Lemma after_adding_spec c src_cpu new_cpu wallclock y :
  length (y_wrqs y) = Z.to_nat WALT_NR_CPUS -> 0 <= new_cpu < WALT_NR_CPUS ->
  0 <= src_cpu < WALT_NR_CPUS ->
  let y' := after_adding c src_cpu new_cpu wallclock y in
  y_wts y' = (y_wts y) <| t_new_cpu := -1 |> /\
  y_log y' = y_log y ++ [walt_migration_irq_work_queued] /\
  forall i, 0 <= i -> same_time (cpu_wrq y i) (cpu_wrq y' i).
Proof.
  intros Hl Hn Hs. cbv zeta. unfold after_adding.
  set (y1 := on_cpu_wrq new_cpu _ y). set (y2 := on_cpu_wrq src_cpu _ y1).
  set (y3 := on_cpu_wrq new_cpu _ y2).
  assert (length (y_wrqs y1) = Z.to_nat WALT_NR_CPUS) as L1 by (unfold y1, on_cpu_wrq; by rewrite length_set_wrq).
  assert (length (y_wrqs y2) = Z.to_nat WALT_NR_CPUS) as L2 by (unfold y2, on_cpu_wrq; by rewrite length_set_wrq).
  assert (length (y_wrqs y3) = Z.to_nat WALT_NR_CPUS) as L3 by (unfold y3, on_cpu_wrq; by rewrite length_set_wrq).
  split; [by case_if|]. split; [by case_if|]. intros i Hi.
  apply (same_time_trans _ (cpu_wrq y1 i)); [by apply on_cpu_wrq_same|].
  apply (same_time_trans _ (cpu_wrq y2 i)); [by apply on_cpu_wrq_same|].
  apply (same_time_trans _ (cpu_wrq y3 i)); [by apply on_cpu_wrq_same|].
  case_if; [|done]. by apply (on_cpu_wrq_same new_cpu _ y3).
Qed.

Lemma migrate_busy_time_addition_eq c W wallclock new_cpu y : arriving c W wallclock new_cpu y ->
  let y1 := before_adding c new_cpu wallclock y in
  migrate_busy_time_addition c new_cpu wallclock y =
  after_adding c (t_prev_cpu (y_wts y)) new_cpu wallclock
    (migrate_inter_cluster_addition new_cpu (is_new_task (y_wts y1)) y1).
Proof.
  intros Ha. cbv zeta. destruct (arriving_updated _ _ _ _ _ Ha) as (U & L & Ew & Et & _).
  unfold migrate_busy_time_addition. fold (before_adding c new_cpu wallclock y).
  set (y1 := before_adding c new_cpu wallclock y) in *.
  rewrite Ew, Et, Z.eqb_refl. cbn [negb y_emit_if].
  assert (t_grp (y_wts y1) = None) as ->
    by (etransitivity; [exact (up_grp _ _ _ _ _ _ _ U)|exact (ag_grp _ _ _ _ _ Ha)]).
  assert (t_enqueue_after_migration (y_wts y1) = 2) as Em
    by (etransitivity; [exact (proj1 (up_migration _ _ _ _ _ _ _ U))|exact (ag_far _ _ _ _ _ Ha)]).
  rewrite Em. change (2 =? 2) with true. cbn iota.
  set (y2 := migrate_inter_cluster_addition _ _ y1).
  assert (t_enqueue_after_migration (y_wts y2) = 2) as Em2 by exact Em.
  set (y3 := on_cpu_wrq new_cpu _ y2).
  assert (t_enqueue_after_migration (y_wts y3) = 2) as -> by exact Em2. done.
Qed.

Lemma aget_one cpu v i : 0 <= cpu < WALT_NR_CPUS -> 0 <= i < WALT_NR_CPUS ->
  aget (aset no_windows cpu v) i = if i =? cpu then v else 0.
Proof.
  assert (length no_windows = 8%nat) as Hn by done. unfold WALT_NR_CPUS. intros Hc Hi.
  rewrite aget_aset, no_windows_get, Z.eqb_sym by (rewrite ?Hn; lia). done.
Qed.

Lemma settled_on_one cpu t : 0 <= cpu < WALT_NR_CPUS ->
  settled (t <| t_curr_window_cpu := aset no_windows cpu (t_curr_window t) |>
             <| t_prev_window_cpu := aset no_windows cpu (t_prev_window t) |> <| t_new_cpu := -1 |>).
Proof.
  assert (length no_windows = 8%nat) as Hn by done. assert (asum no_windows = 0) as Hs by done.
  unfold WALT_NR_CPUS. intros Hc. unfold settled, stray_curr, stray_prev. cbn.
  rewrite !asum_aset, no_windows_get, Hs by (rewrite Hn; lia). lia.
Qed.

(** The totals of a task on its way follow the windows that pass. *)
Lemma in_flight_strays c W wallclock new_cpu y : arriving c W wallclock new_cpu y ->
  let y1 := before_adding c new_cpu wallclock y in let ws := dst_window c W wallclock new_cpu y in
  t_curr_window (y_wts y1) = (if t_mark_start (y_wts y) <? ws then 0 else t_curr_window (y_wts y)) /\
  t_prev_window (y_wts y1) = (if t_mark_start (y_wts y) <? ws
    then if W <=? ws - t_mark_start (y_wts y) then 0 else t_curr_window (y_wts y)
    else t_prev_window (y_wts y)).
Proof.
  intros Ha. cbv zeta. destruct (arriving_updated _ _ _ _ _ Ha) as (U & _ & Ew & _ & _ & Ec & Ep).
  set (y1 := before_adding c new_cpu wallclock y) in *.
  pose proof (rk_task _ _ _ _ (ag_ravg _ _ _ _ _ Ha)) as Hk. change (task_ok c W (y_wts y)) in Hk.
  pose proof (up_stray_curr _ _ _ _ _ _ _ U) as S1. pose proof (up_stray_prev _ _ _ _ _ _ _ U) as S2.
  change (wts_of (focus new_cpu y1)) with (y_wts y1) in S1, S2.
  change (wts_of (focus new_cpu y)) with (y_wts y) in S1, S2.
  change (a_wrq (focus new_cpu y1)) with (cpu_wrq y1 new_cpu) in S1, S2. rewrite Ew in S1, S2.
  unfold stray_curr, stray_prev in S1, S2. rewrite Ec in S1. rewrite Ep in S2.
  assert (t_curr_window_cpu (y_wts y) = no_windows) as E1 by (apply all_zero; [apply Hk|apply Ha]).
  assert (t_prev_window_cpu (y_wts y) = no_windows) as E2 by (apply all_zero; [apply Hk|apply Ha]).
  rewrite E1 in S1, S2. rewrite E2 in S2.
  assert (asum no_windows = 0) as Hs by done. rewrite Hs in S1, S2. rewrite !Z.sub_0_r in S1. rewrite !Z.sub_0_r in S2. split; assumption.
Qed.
--*--
EXERCISE DIRECTIONS
Exactly as they appear, copy the lines of the listing above from the first through the one that contains "unfold migrate_busy_time_addition. fold", and nothing more.

ANSWER BOX
Lemma after_adding_spec c src_cpu new_cpu wallclock y :
  length (y_wrqs y) = Z.to_nat WALT_NR_CPUS -> 0 <= new_cpu < WALT_NR_CPUS ->
  0 <= src_cpu < WALT_NR_CPUS ->
  let y' := after_adding c src_cpu new_cpu wallclock y in
  y_wts y' = (y_wts y) <| t_new_cpu := -1 |> /\
  y_log y' = y_log y ++ [walt_migration_irq_work_queued] /\
  forall i, 0 <= i -> same_time (cpu_wrq y i) (cpu_wrq y' i).
Proof.
  intros Hl Hn Hs. cbv zeta. unfold after_adding.
  set (y1 := on_cpu_wrq new_cpu _ y). set (y2 := on_cpu_wrq src_cpu _ y1).
  set (y3 := on_cpu_wrq new_cpu _ y2).
  assert (length (y_wrqs y1) = Z.to_nat WALT_NR_CPUS) as L1 by (unfold y1, on_cpu_wrq; by rewrite length_set_wrq).
  assert (length (y_wrqs y2) = Z.to_nat WALT_NR_CPUS) as L2 by (unfold y2, on_cpu_wrq; by rewrite length_set_wrq).
  assert (length (y_wrqs y3) = Z.to_nat WALT_NR_CPUS) as L3 by (unfold y3, on_cpu_wrq; by rewrite length_set_wrq).
  split; [by case_if|]. split; [by case_if|]. intros i Hi.
  apply (same_time_trans _ (cpu_wrq y1 i)); [by apply on_cpu_wrq_same|].
  apply (same_time_trans _ (cpu_wrq y2 i)); [by apply on_cpu_wrq_same|].
  apply (same_time_trans _ (cpu_wrq y3 i)); [by apply on_cpu_wrq_same|].
  case_if; [|done]. by apply (on_cpu_wrq_same new_cpu _ y3).
Qed.

Lemma migrate_busy_time_addition_eq c W wallclock new_cpu y : arriving c W wallclock new_cpu y ->
  let y1 := before_adding c new_cpu wallclock y in
  migrate_busy_time_addition c new_cpu wallclock y =
  after_adding c (t_prev_cpu (y_wts y)) new_cpu wallclock
    (migrate_inter_cluster_addition new_cpu (is_new_task (y_wts y1)) y1).
Proof.
  intros Ha. cbv zeta. destruct (arriving_updated _ _ _ _ _ Ha) as (U & L & Ew & Et & _).
  unfold migrate_busy_time_addition. fold (before_adding c new_cpu wallclock y).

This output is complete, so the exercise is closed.